Data items
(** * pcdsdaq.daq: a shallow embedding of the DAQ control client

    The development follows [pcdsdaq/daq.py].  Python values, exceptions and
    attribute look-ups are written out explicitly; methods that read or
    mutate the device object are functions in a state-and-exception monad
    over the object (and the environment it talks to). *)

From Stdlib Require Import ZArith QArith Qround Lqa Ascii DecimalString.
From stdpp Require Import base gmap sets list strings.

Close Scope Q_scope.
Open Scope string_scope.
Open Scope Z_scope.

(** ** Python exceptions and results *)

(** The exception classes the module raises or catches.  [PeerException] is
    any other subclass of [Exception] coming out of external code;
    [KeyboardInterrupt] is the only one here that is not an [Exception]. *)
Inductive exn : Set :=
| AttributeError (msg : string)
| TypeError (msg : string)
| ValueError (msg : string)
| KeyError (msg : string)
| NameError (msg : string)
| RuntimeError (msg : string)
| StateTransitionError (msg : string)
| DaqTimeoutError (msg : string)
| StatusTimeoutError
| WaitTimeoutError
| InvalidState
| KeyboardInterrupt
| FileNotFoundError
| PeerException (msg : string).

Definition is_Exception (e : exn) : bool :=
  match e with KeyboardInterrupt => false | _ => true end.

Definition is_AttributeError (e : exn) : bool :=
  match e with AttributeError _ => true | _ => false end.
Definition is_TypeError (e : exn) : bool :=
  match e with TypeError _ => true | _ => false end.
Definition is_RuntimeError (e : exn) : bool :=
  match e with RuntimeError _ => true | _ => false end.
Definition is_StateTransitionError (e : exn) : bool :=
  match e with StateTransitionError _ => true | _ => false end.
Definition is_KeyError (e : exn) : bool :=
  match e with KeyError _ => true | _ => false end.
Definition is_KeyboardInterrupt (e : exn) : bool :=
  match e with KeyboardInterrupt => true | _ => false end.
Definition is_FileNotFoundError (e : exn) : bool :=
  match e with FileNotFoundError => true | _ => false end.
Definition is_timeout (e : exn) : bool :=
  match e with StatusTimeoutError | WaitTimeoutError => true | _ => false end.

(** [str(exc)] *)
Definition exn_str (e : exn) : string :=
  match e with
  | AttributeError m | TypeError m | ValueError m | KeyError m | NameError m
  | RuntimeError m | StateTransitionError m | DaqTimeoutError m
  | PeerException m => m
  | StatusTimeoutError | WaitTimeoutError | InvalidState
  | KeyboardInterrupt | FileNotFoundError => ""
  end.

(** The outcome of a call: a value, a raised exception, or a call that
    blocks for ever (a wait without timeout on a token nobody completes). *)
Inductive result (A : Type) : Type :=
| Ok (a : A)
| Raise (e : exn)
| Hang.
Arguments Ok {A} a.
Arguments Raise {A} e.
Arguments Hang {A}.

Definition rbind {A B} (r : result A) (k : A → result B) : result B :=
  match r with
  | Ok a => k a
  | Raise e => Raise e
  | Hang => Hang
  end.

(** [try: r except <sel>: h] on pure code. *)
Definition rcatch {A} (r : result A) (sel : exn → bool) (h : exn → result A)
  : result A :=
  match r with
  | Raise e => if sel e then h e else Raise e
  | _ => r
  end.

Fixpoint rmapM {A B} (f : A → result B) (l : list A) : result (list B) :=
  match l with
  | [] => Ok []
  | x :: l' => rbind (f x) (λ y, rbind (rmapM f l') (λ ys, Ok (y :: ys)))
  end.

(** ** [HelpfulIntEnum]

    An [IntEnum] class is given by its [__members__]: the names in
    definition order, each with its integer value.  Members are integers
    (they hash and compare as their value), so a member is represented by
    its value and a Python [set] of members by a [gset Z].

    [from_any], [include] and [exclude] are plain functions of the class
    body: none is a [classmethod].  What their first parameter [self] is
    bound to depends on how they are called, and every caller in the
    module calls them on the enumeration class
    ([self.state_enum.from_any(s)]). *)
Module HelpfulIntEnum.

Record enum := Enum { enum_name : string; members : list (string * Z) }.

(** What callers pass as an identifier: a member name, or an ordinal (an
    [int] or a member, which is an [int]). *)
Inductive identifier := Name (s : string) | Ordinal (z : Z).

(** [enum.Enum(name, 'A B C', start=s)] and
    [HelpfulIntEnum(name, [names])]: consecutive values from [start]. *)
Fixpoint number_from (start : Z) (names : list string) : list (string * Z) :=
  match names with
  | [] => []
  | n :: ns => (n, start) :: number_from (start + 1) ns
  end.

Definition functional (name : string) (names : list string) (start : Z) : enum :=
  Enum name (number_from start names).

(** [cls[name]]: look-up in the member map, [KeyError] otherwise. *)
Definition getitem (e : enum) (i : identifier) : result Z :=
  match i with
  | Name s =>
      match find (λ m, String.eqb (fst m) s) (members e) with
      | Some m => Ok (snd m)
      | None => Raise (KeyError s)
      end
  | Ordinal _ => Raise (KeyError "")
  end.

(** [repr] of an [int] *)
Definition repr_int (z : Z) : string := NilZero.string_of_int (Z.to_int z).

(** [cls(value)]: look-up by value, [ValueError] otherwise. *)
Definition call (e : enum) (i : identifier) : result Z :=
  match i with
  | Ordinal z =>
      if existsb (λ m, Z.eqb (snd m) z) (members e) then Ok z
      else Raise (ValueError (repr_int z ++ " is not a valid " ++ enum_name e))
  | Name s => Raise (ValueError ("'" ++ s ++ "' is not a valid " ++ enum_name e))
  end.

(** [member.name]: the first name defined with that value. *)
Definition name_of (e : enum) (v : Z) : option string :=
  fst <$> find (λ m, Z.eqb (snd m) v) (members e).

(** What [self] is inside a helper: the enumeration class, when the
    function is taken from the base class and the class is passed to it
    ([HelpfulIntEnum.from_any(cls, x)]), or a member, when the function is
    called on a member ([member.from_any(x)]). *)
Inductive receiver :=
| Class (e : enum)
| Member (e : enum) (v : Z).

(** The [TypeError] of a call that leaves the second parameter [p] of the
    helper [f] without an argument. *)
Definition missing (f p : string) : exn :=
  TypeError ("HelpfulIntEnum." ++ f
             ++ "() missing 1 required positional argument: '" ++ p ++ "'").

• Task objective:
An exact copy of the data is needed.

• Result:
(** * pcdsdaq.daq: a shallow embedding of the DAQ control client

    The development follows [pcdsdaq/daq.py].  Python values, exceptions and
    attribute look-ups are written out explicitly; methods that read or
    mutate the device object are functions in a state-and-exception monad
    over the object (and the environment it talks to). *)

From Stdlib Require Import ZArith QArith Qround Lqa Ascii DecimalString.
From stdpp Require Import base gmap sets list strings.

Close Scope Q_scope.
Open Scope string_scope.
Open Scope Z_scope.

(** ** Python exceptions and results *)

(** The exception classes the module raises or catches.  [PeerException] is
    any other subclass of [Exception] coming out of external code;
    [KeyboardInterrupt] is the only one here that is not an [Exception]. *)
Inductive exn : Set :=
| AttributeError (msg : string)
| TypeError (msg : string)
| ValueError (msg : string)
| KeyError (msg : string)
| NameError (msg : string)
| RuntimeError (msg : string)
| StateTransitionError (msg : string)
| DaqTimeoutError (msg : string)
| StatusTimeoutError
| WaitTimeoutError
| InvalidState
| KeyboardInterrupt
| FileNotFoundError
| PeerException (msg : string).

Definition is_Exception (e : exn) : bool :=
  match e with KeyboardInterrupt => false | _ => true end.

Definition is_AttributeError (e : exn) : bool :=
  match e with AttributeError _ => true | _ => false end.
Definition is_TypeError (e : exn) : bool :=
  match e with TypeError _ => true | _ => false end.
Definition is_RuntimeError (e : exn) : bool :=
  match e with RuntimeError _ => true | _ => false end.
Definition is_StateTransitionError (e : exn) : bool :=
  match e with StateTransitionError _ => true | _ => false end.
Definition is_KeyError (e : exn) : bool :=
  match e with KeyError _ => true | _ => false end.
Definition is_KeyboardInterrupt (e : exn) : bool :=
  match e with KeyboardInterrupt => true | _ => false end.
Definition is_FileNotFoundError (e : exn) : bool :=
  match e with FileNotFoundError => true | _ => false end.
Definition is_timeout (e : exn) : bool :=
  match e with StatusTimeoutError | WaitTimeoutError => true | _ => false end.

(** [str(exc)] *)
Definition exn_str (e : exn) : string :=
  match e with
  | AttributeError m | TypeError m | ValueError m | KeyError m | NameError m
  | RuntimeError m | StateTransitionError m | DaqTimeoutError m
  | PeerException m => m
  | StatusTimeoutError | WaitTimeoutError | InvalidState
  | KeyboardInterrupt | FileNotFoundError => ""
  end.

(** The outcome of a call: a value, a raised exception, or a call that
    blocks for ever (a wait without timeout on a token nobody completes). *)
Inductive result (A : Type) : Type :=
| Ok (a : A)
| Raise (e : exn)
| Hang.
Arguments Ok {A} a.
Arguments Raise {A} e.
Arguments Hang {A}.

Definition rbind {A B} (r : result A) (k : A → result B) : result B :=
  match r with
  | Ok a => k a
  | Raise e => Raise e
  | Hang => Hang
  end.

(** [try: r except <sel>: h] on pure code. *)
Definition rcatch {A} (r : result A) (sel : exn → bool) (h : exn → result A)
  : result A :=
  match r with
  | Raise e => if sel e then h e else Raise e
  | _ => r
  end.

Fixpoint rmapM {A B} (f : A → result B) (l : list A) : result (list B) :=
  match l with
  | [] => Ok []
  | x :: l' => rbind (f x) (λ y, rbind (rmapM f l') (λ ys, Ok (y :: ys)))
  end.

(** ** [HelpfulIntEnum]

    An [IntEnum] class is given by its [__members__]: the names in
    definition order, each with its integer value.  Members are integers
    (they hash and compare as their value), so a member is represented by
    its value and a Python [set] of members by a [gset Z].

    [from_any], [include] and [exclude] are plain functions of the class
    body: none is a [classmethod].  What their first parameter [self] is
    bound to depends on how they are called, and every caller in the
    module calls them on the enumeration class
    ([self.state_enum.from_any(s)]). *)
Module HelpfulIntEnum.

Record enum := Enum { enum_name : string; members : list (string * Z) }.

(** What callers pass as an identifier: a member name, or an ordinal (an
    [int] or a member, which is an [int]). *)
Inductive identifier := Name (s : string) | Ordinal (z : Z).

(** [enum.Enum(name, 'A B C', start=s)] and
    [HelpfulIntEnum(name, [names])]: consecutive values from [start]. *)
Fixpoint number_from (start : Z) (names : list string) : list (string * Z) :=
  match names with
  | [] => []
  | n :: ns => (n, start) :: number_from (start + 1) ns
  end.

Definition functional (name : string) (names : list string) (start : Z) : enum :=
  Enum name (number_from start names).

(** [cls[name]]: look-up in the member map, [KeyError] otherwise. *)
Definition getitem (e : enum) (i : identifier) : result Z :=
  match i with
  | Name s =>
      match find (λ m, String.eqb (fst m) s) (members e) with
      | Some m => Ok (snd m)
      | None => Raise (KeyError s)
      end
  | Ordinal _ => Raise (KeyError "")
  end.

(** [repr] of an [int] *)
Definition repr_int (z : Z) : string := NilZero.string_of_int (Z.to_int z).

(** [cls(value)]: look-up by value, [ValueError] otherwise. *)
Definition call (e : enum) (i : identifier) : result Z :=
  match i with
  | Ordinal z =>
      if existsb (λ m, Z.eqb (snd m) z) (members e) then Ok z
      else Raise (ValueError (repr_int z ++ " is not a valid " ++ enum_name e))
  | Name s => Raise (ValueError ("'" ++ s ++ "' is not a valid " ++ enum_name e))
  end.

(** [member.name]: the first name defined with that value. *)
Definition name_of (e : enum) (v : Z) : option string :=
  fst <$> find (λ m, Z.eqb (snd m) v) (members e).

(** What [self] is inside a helper: the enumeration class, when the
    function is taken from the base class and the class is passed to it
    ([HelpfulIntEnum.from_any(cls, x)]), or a member, when the function is
    called on a member ([member.from_any(x)]). *)
Inductive receiver :=
| Class (e : enum)
| Member (e : enum) (v : Z).

(** The [TypeError] of a call that leaves the second parameter [p] of the
    helper [f] without an argument. *)
Definition missing (f p : string) : exn :=
  TypeError ("HelpfulIntEnum." ++ f
             ++ "() missing 1 required positional argument: '" ++ p ++ "'").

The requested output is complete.